Anime Magic is a convention that takes place at the Donald E Stephens Convention Center in Rosemont during August. I found myself at Magic with the band Rebel and Cleric as they were getting ready to perform on Saturday night. I have had the pleasure of seeing them perform before at Colossal Con North which […]

Anime Magic is a convention that takes place at the Donald E Stephens Convention Center in Rosemont during August. I found myself at Magic with the band Rebel and Cleric as they were getting ready to perform on Saturday night. I have had the pleasure of seeing them perform before at Colossal Con North which takes place in the Wisconsin Dells.

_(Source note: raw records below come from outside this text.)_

(** Claim C11: A title is published only over its mounted source.  Throughout an
    installation, whatever fails and whenever the work is interrupted: files are changed
    only where the title is staged ([in_staging]: its sce_sys, icon0.png, appmeta and
    trophy files; copies change their destination only, [copy_dir_exact]) and at the
    title's two links and their temporary files, so no other title's links change; no other
    title's layers change; [mount.lnk] is as before, absent, or names the new source; and,
    without faults, it never newly names the source while the source is not mounted at the
    title: links are written after the mount, and a mount is rolled back only when its link
    is not (or no longer) there.  A successful installation leaves link and mount in place. *)
Theorem install_publishes_mounted sys src_path title_id title_name is_remount should_register use_app_install_all st w :
  app_title title_id -> src_path <> ""%string ->
  let link := mount_link (links title_id) in
  let mounted s := existsb (our_layer src_path) (layers (system_ex_path_of title_id) (s_mounts s)) in
  wp (mount_and_install sys src_path title_id title_name is_remount should_register use_app_install_all st) (fun r w' =>
    through (fun s =>
      (forall p, p ∉ install_files title_id -> in_staging title_id p = false -> s_files s !! p = s_files (now w) !! p) /\
      (forall t p, app_title t -> t <> title_id -> p ∈ link_files t -> s_files s !! p = s_files (now w) !! p) /\
      (forall path, path <> system_ex_path_of title_id -> layers path (s_mounts s) = layers path (s_mounts (now w))) /\
      (s_files s !! link = s_files (now w) !! link \/ s_files s !! link = None \/ s_files s !! link = Some src_path) /\
      (no_faults sys -> s_files s !! link = Some src_path -> s_files (now w) !! link = Some src_path \/ mounted s = true)) w w' /\
    (r.1.1 = true -> s_files (now w') !! link = Some src_path /\ mounted (now w') = true)) w.
Proof.
  intros Ht Hsrc. cbn zeta. eapply wp_mono; [by apply mount_and_install_spec|]. intros r w' [H1 H2]. split; [|exact H2].
  eapply through_mono; [|exact H1]. intros s [Hf Hl Hk Hs]. split; [exact Hf|]. split; [|by repeat split].
  intros t p Ht' Hne Hp. by apply (install_frame title_id t).
Qed.

Definition demo_resolver : resolver := Resolver false false.

Lemma install_publishes_mounted_witness : exists snd st w',
  mount_and_install demo_regular_answers "/data/game" demo_title "Game" true false false demo_resolver demo_world = Some (true, snd, st, w') /\
  s_files (now w') !! mount_link (links demo_title) = Some "/data/game"%string.
Proof.
  pose proof (install_publishes_mounted demo_regular_answers "/data/game" demo_title "Game" true false false demo_resolver demo_world
    ltac:(reflexivity) ltac:(discriminate)) as H. cbn zeta in H. apply wp_ends in H as ([[ok snd] st] & w' & Hrun & _ & Hok).
  assert (Hc : (fun r => fst (fst (fst r))) <$> mount_and_install demo_regular_answers "/data/game" demo_title "Game" true false false demo_resolver demo_world = Some true)
    by (vm_compute; reflexivity).
  rewrite Hrun in Hc. injection Hc as ->. exists snd, st, w'. split; [exact Hrun|exact (proj1 (Hok eq_refl))].
Defined.
Lemma guarded_after path source mount_id status t pre : forallb plain pre = true -> guarded path source mount_id status t ->
  guarded path source mount_id status (t ++ pre).
Proof.
  intros Hp [[Ht Hs]|(rc & result & Hs & Ht & Hst)].
  - left. by rewrite forallb_app, Ht.
  - right. exists rc, result. inversion Hs as [id rc' result' a bytes pre' Ha Hb]; subst. split; [by constructor|]. split; [|done].
    cbn [tail] in Ht. change (forallb plain ((EvStatfs (buffer_string (received USB_MOUNT_POINT_SIZE bytes)) (inl a) ::
      EvPoint id 0 0 bytes (Z.of_nat USB_MOUNT_POINT_SIZE) :: pre') ++ pre) = true). by rewrite forallb_app, Ht.
Qed.

Lemma check_mount_spec path source mount_id (Q : Z -> usb_world -> Prop) w :
  (forall status t w', appends t w w' -> forallb plain t = true ->
     (status = 0 -> exists a, t = [EvStatfs path (inl a)] /\ sm_usb_mount_matches a path source mount_id = true) -> Q status w') ->
  wp (sm_usb_check_mount sys path source mount_id) Q w.
Proof.
  intros H. unfold sm_usb_check_mount. destruct (_ || _); [apply wp_ret, (H _ []); [done|done|by unfold EINVAL]|].
  unfold statfs. apply wp_bind, wp_bind, wp_clock, wp_bind, wp_log. intros w1 H1. apply wp_ret, wp_ret, (H _ [EvStatfs path (us_statfs sys (u_clock w) path)]); [exact H1|done|].
  destruct (us_statfs sys _ _) as [a|e].
  - destruct (negb _) eqn:E; [by unfold ENOENT|]. destruct (sm_usb_mount_matches _ _ _ _) eqn:Em; [eauto|by unfold ESTALE].
  - destruct (Z.eqb_spec e 0); [by unfold EIO|done].
Qed.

Rebel and Cleric is a two-piece band consisting of members Sai and Kiwi who enjoy performing a variety of music such as punk and emo. They are known for their spunky covers of anime openings, cartoon tunes such as the “Campfire Song Song” from Spongebob, and even their own original works such as “Diet Dr. Kelp.”


Through their artistry, they prove to be a unique addition to the Midwestern alternative music scene while also catering to pop culture conventions. Their fast-paced and melodic thrills ring through everyone’s ears as they launch a full frontal assault on the unsuspecting con-goer. They are a force to be reckoned with and one that has been welcomed into the anime community for their fresh and invigorating style of music. What follows is the pleasant conversation I was privileged to have with both members prior to them setting the stage for the night life at Anime Magic. (Content is cut down from the original interview)



What are some of your musical influences?


Sai: In terms of musical influences I grew up with System Of A Down, Fall Of Troy, basically everything I played on Guitar Hero. Newer influences that I have taken to are Origami Angel, Kaonashi, stuff kind of all over. I tend to revolve more around the emo crowd of bands.


Kiwi: My musical influences drummer-wise would be John Bonham, Steve Gadd, Casiopea, a lot of my earlier drumming and musical influences were a lot of very rhythmic, very polyrhythm heavy like Ginger Baker.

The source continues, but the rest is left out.